■ **What the task asks**
In the entries below, identify every line with the string "split" and copy it.
** The data follows **
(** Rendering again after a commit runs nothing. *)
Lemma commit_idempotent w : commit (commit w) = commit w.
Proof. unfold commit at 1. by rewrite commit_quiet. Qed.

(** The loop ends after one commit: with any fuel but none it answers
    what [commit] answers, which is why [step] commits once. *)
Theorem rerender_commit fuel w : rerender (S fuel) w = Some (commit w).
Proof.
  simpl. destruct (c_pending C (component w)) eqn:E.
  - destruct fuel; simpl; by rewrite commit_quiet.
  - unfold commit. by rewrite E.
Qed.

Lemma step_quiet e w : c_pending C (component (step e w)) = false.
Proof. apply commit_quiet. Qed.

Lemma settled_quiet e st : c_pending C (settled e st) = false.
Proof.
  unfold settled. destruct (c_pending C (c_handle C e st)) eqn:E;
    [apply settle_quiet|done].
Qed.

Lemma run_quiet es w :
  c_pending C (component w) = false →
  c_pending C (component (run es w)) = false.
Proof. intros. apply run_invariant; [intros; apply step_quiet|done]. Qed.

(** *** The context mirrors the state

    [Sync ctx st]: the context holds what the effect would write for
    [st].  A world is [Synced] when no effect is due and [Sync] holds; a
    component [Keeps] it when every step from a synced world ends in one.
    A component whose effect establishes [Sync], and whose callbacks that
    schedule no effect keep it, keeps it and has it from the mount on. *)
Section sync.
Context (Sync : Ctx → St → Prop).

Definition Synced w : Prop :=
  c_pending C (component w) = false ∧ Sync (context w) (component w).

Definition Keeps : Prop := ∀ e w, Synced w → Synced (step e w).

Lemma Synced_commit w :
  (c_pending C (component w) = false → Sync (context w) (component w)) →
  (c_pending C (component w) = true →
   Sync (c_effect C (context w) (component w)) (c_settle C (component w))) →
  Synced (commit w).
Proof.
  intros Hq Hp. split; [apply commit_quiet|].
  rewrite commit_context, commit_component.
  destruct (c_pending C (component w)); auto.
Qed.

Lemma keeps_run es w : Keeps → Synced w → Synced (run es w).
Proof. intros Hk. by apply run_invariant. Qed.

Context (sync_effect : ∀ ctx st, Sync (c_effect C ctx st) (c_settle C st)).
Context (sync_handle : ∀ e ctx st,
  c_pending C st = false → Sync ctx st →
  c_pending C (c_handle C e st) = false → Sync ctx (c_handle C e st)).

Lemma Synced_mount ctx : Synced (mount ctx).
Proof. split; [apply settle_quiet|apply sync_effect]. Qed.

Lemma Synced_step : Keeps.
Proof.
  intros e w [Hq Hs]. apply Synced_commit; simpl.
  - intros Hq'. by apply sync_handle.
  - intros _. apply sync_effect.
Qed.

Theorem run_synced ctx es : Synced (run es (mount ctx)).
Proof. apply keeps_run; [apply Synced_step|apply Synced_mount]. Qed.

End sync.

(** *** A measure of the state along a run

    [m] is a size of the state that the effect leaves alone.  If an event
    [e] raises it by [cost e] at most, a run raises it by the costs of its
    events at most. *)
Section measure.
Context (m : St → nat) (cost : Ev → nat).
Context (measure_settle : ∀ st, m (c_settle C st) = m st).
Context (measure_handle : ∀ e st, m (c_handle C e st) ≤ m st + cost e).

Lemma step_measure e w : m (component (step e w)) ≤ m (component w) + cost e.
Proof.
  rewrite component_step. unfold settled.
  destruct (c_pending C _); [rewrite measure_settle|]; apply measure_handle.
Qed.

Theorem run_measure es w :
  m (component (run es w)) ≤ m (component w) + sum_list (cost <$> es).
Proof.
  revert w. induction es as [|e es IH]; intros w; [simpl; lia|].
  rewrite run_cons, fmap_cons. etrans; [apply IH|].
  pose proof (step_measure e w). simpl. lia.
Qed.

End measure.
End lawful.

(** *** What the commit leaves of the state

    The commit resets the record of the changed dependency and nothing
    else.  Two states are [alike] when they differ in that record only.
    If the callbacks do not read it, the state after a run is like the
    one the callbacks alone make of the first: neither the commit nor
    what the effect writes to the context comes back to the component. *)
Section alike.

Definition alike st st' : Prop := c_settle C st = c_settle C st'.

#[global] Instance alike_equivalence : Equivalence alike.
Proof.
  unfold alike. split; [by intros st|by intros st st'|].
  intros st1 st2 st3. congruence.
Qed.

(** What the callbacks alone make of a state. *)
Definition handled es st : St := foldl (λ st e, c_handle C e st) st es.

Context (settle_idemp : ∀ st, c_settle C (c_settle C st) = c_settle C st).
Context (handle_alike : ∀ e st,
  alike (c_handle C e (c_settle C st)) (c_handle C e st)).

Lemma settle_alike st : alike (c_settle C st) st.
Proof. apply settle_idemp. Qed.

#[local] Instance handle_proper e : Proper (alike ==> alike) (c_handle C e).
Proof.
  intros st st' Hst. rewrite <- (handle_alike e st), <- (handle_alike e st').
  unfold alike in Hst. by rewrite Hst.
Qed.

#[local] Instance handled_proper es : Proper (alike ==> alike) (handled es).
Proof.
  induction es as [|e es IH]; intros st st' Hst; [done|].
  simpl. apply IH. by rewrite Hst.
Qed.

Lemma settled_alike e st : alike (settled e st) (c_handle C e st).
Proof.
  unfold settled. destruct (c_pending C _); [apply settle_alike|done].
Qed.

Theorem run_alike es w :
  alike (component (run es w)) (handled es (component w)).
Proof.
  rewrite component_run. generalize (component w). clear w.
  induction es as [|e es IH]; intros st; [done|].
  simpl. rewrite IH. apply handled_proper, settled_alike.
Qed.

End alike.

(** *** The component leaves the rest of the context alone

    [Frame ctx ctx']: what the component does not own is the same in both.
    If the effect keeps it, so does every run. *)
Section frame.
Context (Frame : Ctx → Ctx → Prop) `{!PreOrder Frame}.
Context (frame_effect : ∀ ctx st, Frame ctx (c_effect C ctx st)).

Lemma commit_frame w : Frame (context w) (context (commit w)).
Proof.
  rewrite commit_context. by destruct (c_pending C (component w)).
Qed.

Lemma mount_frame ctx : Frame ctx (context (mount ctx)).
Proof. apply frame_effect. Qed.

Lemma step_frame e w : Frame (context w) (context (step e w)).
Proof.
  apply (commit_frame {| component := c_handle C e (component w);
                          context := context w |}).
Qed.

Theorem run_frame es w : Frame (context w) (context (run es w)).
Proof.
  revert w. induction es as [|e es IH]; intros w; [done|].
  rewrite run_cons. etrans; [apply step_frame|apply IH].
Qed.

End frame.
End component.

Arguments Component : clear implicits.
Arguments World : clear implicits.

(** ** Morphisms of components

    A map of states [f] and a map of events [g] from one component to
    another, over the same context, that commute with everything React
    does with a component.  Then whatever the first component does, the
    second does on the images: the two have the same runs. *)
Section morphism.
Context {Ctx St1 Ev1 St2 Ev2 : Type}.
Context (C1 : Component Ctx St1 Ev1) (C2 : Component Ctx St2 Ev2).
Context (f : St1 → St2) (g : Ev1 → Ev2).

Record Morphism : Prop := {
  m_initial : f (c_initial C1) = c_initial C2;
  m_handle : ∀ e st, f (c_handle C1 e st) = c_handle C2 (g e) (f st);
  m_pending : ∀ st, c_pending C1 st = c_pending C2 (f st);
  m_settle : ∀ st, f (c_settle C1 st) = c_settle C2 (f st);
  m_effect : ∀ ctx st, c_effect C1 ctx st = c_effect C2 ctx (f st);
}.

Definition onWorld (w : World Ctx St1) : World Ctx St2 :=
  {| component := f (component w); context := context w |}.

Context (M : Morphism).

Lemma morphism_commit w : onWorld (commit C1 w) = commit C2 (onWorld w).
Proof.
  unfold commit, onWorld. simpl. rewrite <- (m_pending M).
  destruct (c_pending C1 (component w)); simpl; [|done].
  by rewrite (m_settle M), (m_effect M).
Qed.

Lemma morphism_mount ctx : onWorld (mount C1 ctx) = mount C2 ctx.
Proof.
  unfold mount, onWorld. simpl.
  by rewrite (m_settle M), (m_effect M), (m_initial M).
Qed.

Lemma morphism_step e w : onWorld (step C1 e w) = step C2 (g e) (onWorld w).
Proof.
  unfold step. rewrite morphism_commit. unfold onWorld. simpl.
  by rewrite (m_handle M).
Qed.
** End of The data **
■ **Answer box**
  intros Hq Hp. split; [apply commit_quiet|].
Proof. split; [apply settle_quiet|apply sync_effect]. Qed.
  unfold alike. split; [by intros st|by intros st st'|].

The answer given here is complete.